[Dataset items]
(* ===== verification/TransactionSpec.v ===== *)
(** * What transactions do

    The updates of the actions, the table that a committed append leaves, appends that cannot be
    committed together, and the retries. *)

From S2P Require Import Prelude Utf8 Numerals Values Schema Expr Transform DataFile PartitionSpecs SortOrders LiteralEq.
From S2P Require Import TableMetadata MetadataBuilder MetadataSpec ManifestWriter ManifestList Versions MetadataLocation.
From S2P Require Import DatumOrder Commit RawValues LiteralJson AvroSchema ManifestSerde Producer AppendSpec Transactions.
From S2P Require Namespace ScanPlan Concrete Metrics.

(** ** Updates *)

Section updates.
Context {O : HashOrder} {L : HashOrderLaws O} {V : ValueLib} {LC : Lowercase}.

(** The snapshots, the references and the current snapshot stay. *)
Record steady (m m' : TableMetadata) : Prop := {
  st_snapshots : snapshots m' = snapshots m;
  st_refs : refs m' = refs m;
  st_current : current_snapshot_id m' = current_snapshot_id m;
}.
Lemma steady_trans m1 m2 m3 : steady m1 m2 -> steady m2 m3 -> steady m1 m3.
Proof. intros [] []. split; congruence. Qed.

(** The updates of actions other than appends. *)
Definition quiet_action_update (u : TableUpdate) : Prop :=
  match u with
  | AddSortOrder _ | SetDefaultSortOrder _ | SetLocation _ | SetProperties _ | RemoveProperties _
  | SetStatistics _ | RemoveStatistics _ | UpgradeFormatVersion _ => True
  | _ => False
  end.
Lemma quiet_action_steady now u b b' :
  quiet_action_update u -> apply_update now u b = Ok b' -> steady (metadata b) (metadata b').
Proof.
  destruct u; try done; intros _; cbn [apply_update]; intros E;
    unfold upgrade_format_version, add_sort_order, set_default_sort_order, set_location, set_properties,
      remove_properties, set_statistics, remove_statistics in E; run_op E;
    repeat match goal with |- context [match ?x with _ => _ end] => destruct x end; done.
Qed.
Lemma quiet_actions_steady clock us : forall b b',
  Forall quiet_action_update us -> apply_updates clock us b = Ok b' -> steady (metadata b) (metadata b').
Proof.
  revert clock. induction us as [|u us IH]; intros clock b b' Hus; cbn [apply_updates]; [by intros [= <-]|].
  apply Forall_cons in Hus as [Hu Hus]. intros (b1 & H1 & E)%bind_Ok.
  eapply steady_trans; [by eapply quiet_action_steady|by eapply IH].
Qed.

(** [build] keeps them too, when the main branch is the current snapshot. *)
Lemma build_steady now b r :
  builder_ok (metadata b) -> history_ok b ->
  current_snapshot_id (metadata b) = ref_snapshot_id <$> refs (metadata b) !! MAIN_BRANCH ->
  builder_build now b = Ok r -> steady (metadata b) (built_metadata r).
Proof.
  intros Hb Hh Hm E. destruct (builder_build_Ok _ _ _ Hb Hh E) as [H _].
  destruct H as (s & o & t & log & m' & _ & _ & _ & _ & _ & Hn & kept & -> & _).
  destruct (n_same _ _ Hn) as [Hc Hr]; [exact Hm|]. pose proof (n_snapshots _ _ Hn) as Hs.
  clear Hn. split; [exact Hs|exact Hr|exact Hc].
Qed.

(** The updates of an operation on a version of a table, built. *)
Definition updated (m : TableMetadata) (us : list TableUpdate) (m' : TableMetadata) : Prop :=
  exists location clock now b r, apply_updates clock us (new_from_metadata m location) = Ok b
    /\ builder_build now b = Ok r /\ m' = built_metadata r.

Lemma updated_ok m us m' : metadata_ok m -> updated m us m' -> metadata_ok m'.
Proof.
  intros Hm (l & clock & now & b & r & Hu & Hb & ->).
  assert (history_ok (new_from_metadata m l)) as Hh by (left; apply Hm).
  assert (builder_ok (metadata (new_from_metadata m l))) as Hok by apply Hm.
  eapply build_metadata_ok; [..|exact Hb]; [by eapply apply_updates_ok|by eapply apply_updates_history].
Qed.
Lemma updated_steady m us m' :
  metadata_ok m -> Forall quiet_action_update us -> updated m us m' -> steady m m'.
Proof.
  intros Hm Hus (l & clock & now & b & r & Hu & Hb & ->).
  assert (history_ok (new_from_metadata m l)) as Hh by (left; apply Hm).
  assert (builder_ok (metadata (new_from_metadata m l))) as Hok by apply Hm.
  assert (steady m (metadata b)) as Hs by by eapply quiet_actions_steady in Hu.
  eapply steady_trans; [exact Hs|]. eapply build_steady; [..|exact Hb];
    [by eapply apply_updates_ok|by eapply apply_updates_history|].
  destruct Hs as [_ -> ->]. apply Hm.
Qed.

(** A snapshot that is added and becomes that of the main branch. *)
Record advanced (m : TableMetadata) (s : Snapshot) (r : SnapshotReference) (m' : TableMetadata) : Prop := {
  adv_new : snapshots m !! snapshot_id s = None;
  adv_snapshots : snapshots m' = <[snapshot_id s := s]> (snapshots m);
  adv_refs : refs m' = <[MAIN_BRANCH := r]> (refs m);
  adv_current : current_snapshot_id m' = Some (snapshot_id s);
}.
Lemma updated_advanced m s r m' :
  metadata_ok m -> ref_snapshot_id r = snapshot_id s ->
  updated m [AddSnapshot s; SetSnapshotRef MAIN_BRANCH r] m' -> advanced m s r m'.
Proof.
  intros Hm Hr (l & clock & now & b & rb & Hu & Hb & ->).
  assert (history_ok (new_from_metadata m l)) as Hh by (left; apply Hm).
  assert (builder_ok (metadata (new_from_metadata m l))) as Hok by apply Hm.
  assert (history_ok b) as Hhb by by eapply apply_updates_history.
  assert (builder_ok (metadata b)) as Hokb by by eapply apply_updates_ok.
  cbn [apply_updates] in Hu. apply bind_Ok in Hu as (b1 & H1 & Hu). apply bind_Ok in Hu as (b2 & H2 & [= ->]).
  cbn [apply_update] in H1, H2. pose proof (add_snapshot_ok _ _ _ Hok H1) as Hok1.
  apply add_snapshot_metadata in H1 as (row & E1 & Hn & _). cbn [metadata new_from_metadata] in E1, Hn.
  assert (steady (m <| snapshots := <[snapshot_id s := s]> (snapshots m) |>
                    <| current_snapshot_id := Some (snapshot_id s) |>
                    <| refs := <[MAIN_BRANCH := r]> (refs m) |>) (metadata b)) as Hs.
  { apply set_ref_metadata in H2 as [[Hsame _]|(_ & ms & E2)]; [| |apply Hok1].
    - rewrite E1 in Hsame. cbn in Hsame. pose proof (ok_refs _ (ok_builder _ Hm) _ _ Hsame) as [x Hx].
      rewrite Hr in Hx. congruence.
    - rewrite E2, E1. cbn. rewrite Hr. done. }
  assert (steady (metadata b) (built_metadata rb)) as Hs2.
  { eapply build_steady; [done|done| |exact Hb]. destruct Hs as [_ -> ->]. cbn. by rewrite lookup_insert_eq, <- Hr. }
  destruct (steady_trans _ _ _ Hs Hs2) as [H3 H4 H5]. by split.
Qed.
End updates.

HOW TO COMPLETE THIS TASK:
Write out the records exactly, starting at the first line and stopping after the line that contains "From S2P Require Import TableMetadata".

TASK RESULT:
(* ===== verification/TransactionSpec.v ===== *)
(** * What transactions do

    The updates of the actions, the table that a committed append leaves, appends that cannot be
    committed together, and the retries. *)

From S2P Require Import Prelude Utf8 Numerals Values Schema Expr Transform DataFile PartitionSpecs SortOrders LiteralEq.
From S2P Require Import TableMetadata MetadataBuilder MetadataSpec ManifestWriter ManifestList Versions MetadataLocation.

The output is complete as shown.